Reporting on collective investment schemes

Die FINMA führt Ende 2021 eine neue Erhebung von Daten über Fonds ein. Die Datenerhebung betrifft alle Finanzintermediäre im Sinne von Artikel 2 des Finanzinstitutsgesetzes (FINIG), die ausländische Fonds mit alternativen Anlagestrategien verwalten. Für schweizerische kollektive Kapitalanlagen werden die Daten direkt von den Fondsleitungen erhoben (Art. 2 Abs. 1 Buchstabe d FINIG).

Im Rahmen der Datenerhebung müssen die Finanzintermediäre künftig jährlich Daten zu Risikopositionen, Hebelfinanzierung (Leverage), Liquidität und Gegenparteirisiken der verwalteten Fonds bereitstellen. Die Daten sollen dazu dienen, die Qualität der Aufsicht im Bereich Fondsverwaltung zu verbessern und Systemrisiken leichter zu identifizieren. Darüber hinaus ermöglichen die Daten eine bessere Beurteilung der mit den Finanzintermediären und deren Fonds verbundenen Risiken. Internationalen Standards und Vorschriften wird ebenfalls Rechnung getragen.

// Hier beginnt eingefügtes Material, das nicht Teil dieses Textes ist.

(* ===== verification/Main.v ===== *)
(** * The main program (src/mdriver.c, [main])

    Options, team check, the evaluation of every trace with the C library's
    allocator (on request) and with the allocator under test, the tables and
    the performance index, composed as in the code.  The state is that of
    the driver together with the clocks of the host; the file system, the
    memory of the host and what the uninitialised [avg_mm_throughput] holds
    ([stale]) are parameters. *)

From Stdlib Require Import ZArith Lia SpecFloat.
From stdpp Require Import base gmap numbers list.
From S2P Require Import Prelude Memory Memlib Contract Ranges Driver TraceFile.
From S2P Require Import DriverSpec DriverUtil ErrorCount Doubles Ftimer Stats Options.

(** The state of the driver and whatever the timers depend on. *)
Record proc (T : Type) := Proc {
  p_drv : dst;
  p_time : T
}.
Arguments Proc {T}.
Arguments p_drv {T}.
Arguments p_time {T}.

Section Embedding.
Context {T : Type}.

Definition on_drv {X} (c : M dst X) : M (proc T) X := λ p,
  match c (p_drv p) with
  | Ok (x, d) => Ok (x, Proc d (p_time p))
  | Err e => Err e
  end.
Definition on_time {X} (c : M T X) : M (proc T) X := λ p,
  match c (p_time p) with
  | Ok (x, t) => Ok (x, Proc (p_drv p) t)
  | Err e => Err e
  end.

#[global] Instance proc_timers {TM : Timers T} : Timers (proc T) := {
  gettimeofday := on_time gettimeofday;
  setitimer i v w := on_time (setitimer i v w);
  getitimer i := on_time (getitimer i)
}.

(** The result of a function that does not change the state. *)
Definition of_res {X} (r : res X) : M (proc T) X := λ p,
  match r with
  | Ok x => Ok (x, p)
  | Err e => Err e
  end.

Lemma wpx_on_drv {X} E (c : M dst X) p (Q : X → proc T → Prop) :
  wpx E c (p_drv p) (λ x d, Q x (Proc d (p_time p))) → wpx E (on_drv c) p Q.
Proof. unfold wpx, on_drv. by destruct (c (p_drv p)) as [[x d]|]. Qed.
End Embedding.

(** What is printed before [exit(0)]. *)
Inductive verdict :=
  | PerfIndex (p : perf)
  | Terminated (errors : Z).

Record outcome := Outcome {
  libc_table : option (list row);
  mm_table : option (list row);
  result : verdict;
  autograder_line : option (Z * double)
}.

Definition sizeof_stats_t : Z := 28.

Section Main.
Context {T : Type} {TM : Timers T} {L : Libc} {RA : RangeAlloc}.

(** The allocator under test and that of the C library; [stale] is what
    [avg_mm_throughput] holds, which [main] never initialises (nor does it
    [libc_tput], but that one is always set before it is read). *)
Context (A C : Allocator) (host_malloc : Z → bool) (fopen : input → option input) (stale : double).

Abbreviation P := (proc T).

(** [read_trace], which also allocates the two arrays, and [free_trace]. *)
Definition load (dir : input) (name : option input) : M P trace_t :=
  match name with
  | Some n =>
      trace ← of_res (read_trace host_malloc fopen dir n);
      on_drv (modify (load_trace trace));;
      mret trace
  | None => fail UB
  end.
Definition free_trace : M dst unit := modify (λ d, set_d_blocks [] (set_d_sizes [] d)).

(** One round of the two loops over the trace files. *)
Definition libc_trace (dir : input) (i : Z) (name : option input) : M P stats_t :=
  trace ← load dir name;
  v ← on_drv (eval_libc_valid (C := C) trace i);
  secs ← (if negb (v =? 0) then fsecs (on_drv (eval_libc_speed (C := C) trace)) else mret zero);
  on_drv free_trace;;
  mret (Stats (of_Z (num_ops trace)) v secs zero).

Definition mm_trace (dir : input) (i : Z) (name : option input) : M P stats_t :=
  trace ← load dir name;
  v ← on_drv (eval_mm_valid (A := A) trace i);
  '(util, secs) ← (if negb (v =? 0) then
                     '(hwm, size) ← on_drv (eval_mm_util (A := A) trace);
                     secs ← fsecs (on_drv (eval_mm_speed (A := A) trace));
                     mret (ddiv (of_Z hwm) (of_Z size), secs)
                   else mret (zero, zero));
  on_drv free_trace;;
  mret (Stats (of_Z (num_ops trace)) v secs util).

Fixpoint each_trace (round : Z → option input → M P stats_t) (i : Z) (names : list (option input)) :
    M P (list stats_t) :=
  match names with
  | [] => mret []
  | name :: names' =>
      s ← round i name;
      l ← each_trace round (i + 1) names';
      mret (s :: l)
  end.

(** Testing libc malloc. *)
Definition libc_part (o : options) (files : list (option input)) : M P (option (list row)) :=
  if run_libc o then
    if host_malloc (num_tracefiles o * sizeof_stats_t) then
      stats ← each_trace (libc_trace (tracedir o)) 0 files;
      of_res (sumresults stats false false true stale);;
      mret (Some (printresults stats))
    else fail (Exit 1)
  else mret None.

(** The statistics, the performance index and the last lines. *)
Definition finish (o : options) (libc : option (list row)) (stats : list stats_t) : M P outcome :=
  let table := if negb (verbose o =? 0) then Some (printresults stats) else None in
  '(numcorrect, avg_util, avg_tput) ← of_res (sumresults stats true true true stale);
  errors ← on_drv (gets d_errors);
  '(v, perfindex) ← (if errors =? 0 then
                       match avg_util, avg_tput with
                       | Some u, Some t => let p := perf_index u t in mret (PerfIndex p, perfindex p)
                       | _, _ => fail UB
                       end
                     else mret (Terminated errors, zero));
  mret (Outcome libc table v (if autograder o then Some (numcorrect, perfindex) else None)).

(** [main] up to the tables of the allocator under test. *)
Definition evaluate (args : list opt) : M P (options * option (list row) * list stats_t) :=
  o ← of_res (read_options host_malloc args default_options);
  of_res (if team_check o then check_team team else Ok tt);;
  let o := default_files o in
  files ← match tracefiles o with
          | Some l => mret l
          | None => fail UB
          end;
  libc ← libc_part o files;
  (if host_malloc (num_tracefiles o * sizeof_stats_t) then mret tt else fail (Exit 1));;
  on_drv (lift mem_init);;
  stats ← each_trace (mm_trace (tracedir o)) 0 files;
  mret (o, libc, stats).

Definition main (args : list opt) : M P outcome :=
  '(o, libc, stats) ← evaluate args;
  finish o libc stats.
End Main.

Die Erhebung erfolgt risikoorientiert. Die FINMA hat als Schwelle für die Datenerhebung einen Mindestbetrag von CHF 500 Millionen für schweizerische Fonds und von CHF 500 Millionen plus alternativer Anlagestrategie für ausländische Fonds festgelegt. Das bedeutet, kleinere Fonds, die keinen Einfluss auf die Systemstabilität haben, werden von der Datenerhebung nicht erfasst.

Die Erhebung wird anfangs Dezember 2021 auf EHP publiziert und die Frist für die Einreichung läuft bis Ende März 2022.